A multi-center, open trial was conducted to determine the maximal tolerable dose of carboplatin in combination with conventional doses of both etoposide and an anthracycline for the treatment of previously untreated small cell lung cancer (SCLC) patients. Ninety-five patients [48 with limited disease (LD) and 47 with extensive disease (ED)¦ received a total of 376 courses of treatment. Carboplatin was given on day 1 at a dose of 250 mg m⁻² in 60 courses, 300 mg m⁻² in 69, 330 mg m⁻² in 236 and 350 mg m^-2 in 11, with 120 mg m⁻² etoposide on days 1, 3 and 5 and either 40 mg m^-2 adriamycin or 60 mg m⁻² epirubicin on day 1. Epirubicin was not administered before carboplatin reached the dose of 330 mg m⁻². Courses were repeated every 3 weeks.
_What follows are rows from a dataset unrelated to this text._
(** A batch that is not empty always yields a mapping, with the matrix
    [entry] for every requested body. *)
Lemma calculate_positions_shape
      (ymd : datetime -> Z * Z * Z) (julday : Z -> Z -> Z -> Q -> Q)
      (calc_ut : Q -> Z -> option Position)
      (times : list datetime) (bodies : option (list Z)) :
  times <> [] ->
  exists results logged,
    calculate_positions_logged ymd julday calc_ut times bodies = Ok (results, logged)
    /\ calculate_positions ymd julday calc_ut times bodies = Ok results
    /\ (forall body, body ∈ default BODIES_values bodies ->
          results !! body = Some (entry calc_ut (map (_to_jd ymd julday) times) body))
    /\ (forall body, body ∈ default BODIES_values bodies ->
          body_data calc_ut (map (_to_jd ymd julday) times) body = None ->
          body ∈ logged)
    /\ (forall body m, results !! body = Some m -> length m = length times).
Proof.
  intros Hne. unfold calculate_positions, calculate_positions_logged, _convert_times_to_jd.
  destruct times as [|t0 times']; [congruence|]. cbn [bind].
  set (times := t0 :: times').
  destruct (fold_left (position_step calc_ut (map (_to_jd ymd julday) times))
              (default BODIES_values bodies) (∅, [])) as [results logged] eqn:E.
  exists results, logged. cbn [bind fst]. repeat split.
  - intros body Hbody.
    pose proof (fold_bodies_lookup calc_ut (map (_to_jd ymd julday) times)
                  (default BODIES_values bodies) (∅, []) body) as H.
    rewrite E in H. cbn [fst] in H. rewrite H, decide_True by exact Hbody. reflexivity.
  - intros body Hbody Hnone.
    pose proof (fold_bodies_logged calc_ut (map (_to_jd ymd julday) times)
                  (default BODIES_values bodies) (∅, []) body) as H.
    rewrite E in H. cbn [snd] in H. apply H. right. split; assumption.
  - intros body m Hm.
    pose proof (fold_bodies_lookup calc_ut (map (_to_jd ymd julday) times)
                  (default BODIES_values bodies) (∅, []) body) as H.
    rewrite E in H. cbn [fst] in H. rewrite Hm in H.
    destruct (decide (body ∈ default BODIES_values bodies)); [|discriminate].
    injection H as ->.
    destruct (entry_shape calc_ut (map (_to_jd ymd julday) times) body) as [Hlen _].
    rewrite length_map in Hlen. exact Hlen.
Qed.

(** C4: when, in a batch of N instants, the provider fails for one of the
    requested bodies, the adapter still returns a mapping: the failed body
    is logged and gets the zero-filled N x 6 matrix, and every requested
    body, failed or not, has an entry of N rows of 6 values. *)
Theorem calculate_positions_zero_fill
        (ymd : datetime -> Z * Z * Z) (julday : Z -> Z -> Z -> Q -> Q)
        (calc_ut : Q -> Z -> option Position)
        (times : list datetime) (bodies : option (list Z))
        (failed : Z) (t : datetime) :
  failed ∈ default BODIES_values bodies -> t ∈ times ->
  calc_ut (_to_jd ymd julday t) failed = None ->
  exists results logged,
    calculate_positions_logged ymd julday calc_ut times bodies = Ok (results, logged)
    /\ calculate_positions ymd julday calc_ut times bodies = Ok results
    /\ failed ∈ logged
    /\ results !! failed = Some (replicate (length times) (replicate 6 0%Q))
    /\ forall body, body ∈ default BODIES_values bodies ->
         exists m, results !! body = Some m
                   /\ length m = length times
                   /\ Forall (fun row => length row = 6%nat) m.
Proof.
  intros Hfailed Ht Hnone.
  assert (times <> []) as Hne by (intros ->; inversion Ht).
  destruct (calculate_positions_shape ymd julday calc_ut times bodies Hne)
    as [results [logged [Hlog [Hres [Hlookup [Hlogged _]]]]]].
  assert (body_data calc_ut (map (_to_jd ymd julday) times) failed = None) as Hdata.
  { apply mapM_None, Exists_exists. exists (_to_jd ymd julday t).
    split; [|exact Hnone]. apply list_elem_of_In, in_map, list_elem_of_In, Ht. }
  exists results, logged. split; [exact Hlog|]. split; [exact Hres|]. split; [|split].
  - apply Hlogged; assumption.
  - rewrite (Hlookup failed Hfailed). unfold entry. rewrite Hdata, length_map. reflexivity.
  - intros body Hbody. eexists. split; [exact (Hlookup body Hbody)|].
    destruct (entry_shape calc_ut (map (_to_jd ymd julday) times) body) as [Hlen Hrows].
    rewrite length_map in Hlen. split; [exact Hlen|exact Hrows].
Qed.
The main toxicity was hematological. The first course of therapy induced a dose-dependent decrease of leucocyte, neutrophil and platelet counts: all patients, except one, who received 350 mg m⁻² carboplatin had a neutropenia below 200 μ⁻¹ and a thrombopenia below 100,000 μl⁻¹. Three patients died of septicemia. Other toxicities were well tolerated. After three courses, patients were re-staged by performing a mandatory fiberoptic bronchoscopy and a thoracic computed axial tomography (CAT). The overall objective response rate for 86 evaluable patients was 91% (98% for LD) with 21% complete remissions (30% for LD). All 23 hepatic and six brain sites, evaluable after chemotherapy alone, responded. This new combination, in which the recommended dose of carboplatin is 330 mg m⁻², should be evaluated in a prospective study for SCLC.